_WORK TASK_
What you return should be the lines from the first line of the records below through the line holding "From Stdlib Require Import DecimalString.", unchanged.

(Stored items)

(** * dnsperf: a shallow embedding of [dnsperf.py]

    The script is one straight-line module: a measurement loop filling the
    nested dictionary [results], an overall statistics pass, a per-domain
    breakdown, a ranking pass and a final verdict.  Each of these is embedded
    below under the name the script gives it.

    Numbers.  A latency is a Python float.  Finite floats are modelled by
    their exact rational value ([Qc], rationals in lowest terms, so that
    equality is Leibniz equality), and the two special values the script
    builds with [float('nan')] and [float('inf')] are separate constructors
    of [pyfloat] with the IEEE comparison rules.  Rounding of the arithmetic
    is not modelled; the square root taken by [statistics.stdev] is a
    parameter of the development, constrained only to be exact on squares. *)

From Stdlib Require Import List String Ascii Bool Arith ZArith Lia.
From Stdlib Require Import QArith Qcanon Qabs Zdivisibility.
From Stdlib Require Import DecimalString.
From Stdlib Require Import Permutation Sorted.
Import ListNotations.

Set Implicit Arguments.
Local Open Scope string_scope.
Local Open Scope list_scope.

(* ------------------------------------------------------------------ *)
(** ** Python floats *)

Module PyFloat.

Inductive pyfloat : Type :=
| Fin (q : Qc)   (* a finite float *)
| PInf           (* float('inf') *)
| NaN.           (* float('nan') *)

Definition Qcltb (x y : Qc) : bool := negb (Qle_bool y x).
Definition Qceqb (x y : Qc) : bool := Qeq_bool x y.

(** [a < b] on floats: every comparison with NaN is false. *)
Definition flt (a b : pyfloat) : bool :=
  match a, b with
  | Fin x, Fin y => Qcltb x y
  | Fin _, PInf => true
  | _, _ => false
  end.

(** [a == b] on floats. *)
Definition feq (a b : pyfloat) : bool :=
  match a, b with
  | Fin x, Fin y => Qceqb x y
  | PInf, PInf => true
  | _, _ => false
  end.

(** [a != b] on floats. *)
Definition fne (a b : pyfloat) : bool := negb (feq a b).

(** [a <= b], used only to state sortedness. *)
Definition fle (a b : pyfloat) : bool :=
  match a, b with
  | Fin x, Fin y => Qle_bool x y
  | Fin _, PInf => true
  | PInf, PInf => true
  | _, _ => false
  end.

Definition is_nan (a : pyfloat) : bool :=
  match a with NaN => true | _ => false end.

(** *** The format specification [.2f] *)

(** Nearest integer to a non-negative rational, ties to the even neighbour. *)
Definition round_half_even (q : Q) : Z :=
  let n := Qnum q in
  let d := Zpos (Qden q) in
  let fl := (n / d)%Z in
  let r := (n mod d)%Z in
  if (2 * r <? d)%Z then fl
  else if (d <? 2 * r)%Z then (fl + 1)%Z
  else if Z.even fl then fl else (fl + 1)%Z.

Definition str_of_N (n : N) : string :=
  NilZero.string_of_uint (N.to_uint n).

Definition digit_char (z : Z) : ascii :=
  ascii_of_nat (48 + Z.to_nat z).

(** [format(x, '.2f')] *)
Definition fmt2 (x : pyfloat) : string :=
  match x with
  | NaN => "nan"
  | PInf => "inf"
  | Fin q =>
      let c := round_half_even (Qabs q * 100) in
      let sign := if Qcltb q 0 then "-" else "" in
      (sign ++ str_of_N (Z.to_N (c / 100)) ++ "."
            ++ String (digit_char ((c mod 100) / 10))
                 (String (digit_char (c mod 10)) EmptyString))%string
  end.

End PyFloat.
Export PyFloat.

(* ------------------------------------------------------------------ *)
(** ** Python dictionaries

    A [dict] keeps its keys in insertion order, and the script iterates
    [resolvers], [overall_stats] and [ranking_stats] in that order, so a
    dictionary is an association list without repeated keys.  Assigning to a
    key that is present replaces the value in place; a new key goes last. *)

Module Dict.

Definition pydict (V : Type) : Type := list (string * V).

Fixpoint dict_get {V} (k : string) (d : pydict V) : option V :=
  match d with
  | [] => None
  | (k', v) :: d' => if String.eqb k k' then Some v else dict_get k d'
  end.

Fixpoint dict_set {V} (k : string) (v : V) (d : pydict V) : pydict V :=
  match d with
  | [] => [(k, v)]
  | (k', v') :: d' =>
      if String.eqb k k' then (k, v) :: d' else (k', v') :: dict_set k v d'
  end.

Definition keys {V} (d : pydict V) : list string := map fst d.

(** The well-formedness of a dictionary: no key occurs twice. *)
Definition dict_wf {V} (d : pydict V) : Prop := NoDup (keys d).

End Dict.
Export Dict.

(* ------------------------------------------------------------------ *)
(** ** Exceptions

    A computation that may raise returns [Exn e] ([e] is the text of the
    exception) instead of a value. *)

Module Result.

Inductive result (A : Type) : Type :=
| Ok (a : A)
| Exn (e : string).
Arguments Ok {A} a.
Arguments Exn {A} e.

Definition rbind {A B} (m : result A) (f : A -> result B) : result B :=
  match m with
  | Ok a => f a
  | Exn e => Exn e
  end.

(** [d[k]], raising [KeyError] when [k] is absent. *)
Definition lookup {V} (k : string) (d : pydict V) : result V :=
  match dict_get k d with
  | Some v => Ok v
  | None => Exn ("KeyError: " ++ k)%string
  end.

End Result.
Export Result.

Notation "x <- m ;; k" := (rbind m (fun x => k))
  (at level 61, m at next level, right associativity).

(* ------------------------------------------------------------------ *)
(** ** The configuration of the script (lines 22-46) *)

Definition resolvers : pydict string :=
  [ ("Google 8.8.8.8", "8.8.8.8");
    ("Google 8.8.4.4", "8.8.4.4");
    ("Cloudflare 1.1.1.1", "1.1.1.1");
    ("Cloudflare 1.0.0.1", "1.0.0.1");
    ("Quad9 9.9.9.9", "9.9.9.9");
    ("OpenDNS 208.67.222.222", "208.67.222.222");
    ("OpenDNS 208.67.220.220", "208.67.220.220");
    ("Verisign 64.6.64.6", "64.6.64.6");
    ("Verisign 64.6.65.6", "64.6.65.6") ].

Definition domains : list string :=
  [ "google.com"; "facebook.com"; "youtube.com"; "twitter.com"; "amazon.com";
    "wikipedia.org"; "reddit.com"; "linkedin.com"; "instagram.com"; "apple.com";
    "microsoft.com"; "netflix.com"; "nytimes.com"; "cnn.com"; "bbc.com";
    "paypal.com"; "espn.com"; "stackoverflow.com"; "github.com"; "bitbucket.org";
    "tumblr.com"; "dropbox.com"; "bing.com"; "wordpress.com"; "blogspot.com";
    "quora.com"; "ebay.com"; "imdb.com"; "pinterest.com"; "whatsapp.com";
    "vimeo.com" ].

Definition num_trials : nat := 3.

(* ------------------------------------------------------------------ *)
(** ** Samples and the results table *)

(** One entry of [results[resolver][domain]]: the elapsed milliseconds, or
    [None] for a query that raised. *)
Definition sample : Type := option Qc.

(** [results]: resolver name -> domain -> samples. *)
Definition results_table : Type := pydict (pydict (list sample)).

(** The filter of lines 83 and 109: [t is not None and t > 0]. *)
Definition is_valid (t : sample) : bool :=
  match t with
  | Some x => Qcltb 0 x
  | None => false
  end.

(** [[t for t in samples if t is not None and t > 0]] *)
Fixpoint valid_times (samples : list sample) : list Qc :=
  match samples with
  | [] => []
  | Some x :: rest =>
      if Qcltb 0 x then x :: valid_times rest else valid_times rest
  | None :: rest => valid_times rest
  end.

_YOUR RESPONSE_
(** * dnsperf: a shallow embedding of [dnsperf.py]

    The script is one straight-line module: a measurement loop filling the
    nested dictionary [results], an overall statistics pass, a per-domain
    breakdown, a ranking pass and a final verdict.  Each of these is embedded
    below under the name the script gives it.

    Numbers.  A latency is a Python float.  Finite floats are modelled by
    their exact rational value ([Qc], rationals in lowest terms, so that
    equality is Leibniz equality), and the two special values the script
    builds with [float('nan')] and [float('inf')] are separate constructors
    of [pyfloat] with the IEEE comparison rules.  Rounding of the arithmetic
    is not modelled; the square root taken by [statistics.stdev] is a
    parameter of the development, constrained only to be exact on squares. *)

From Stdlib Require Import List String Ascii Bool Arith ZArith Lia.
From Stdlib Require Import QArith Qcanon Qabs Zdivisibility.
From Stdlib Require Import DecimalString.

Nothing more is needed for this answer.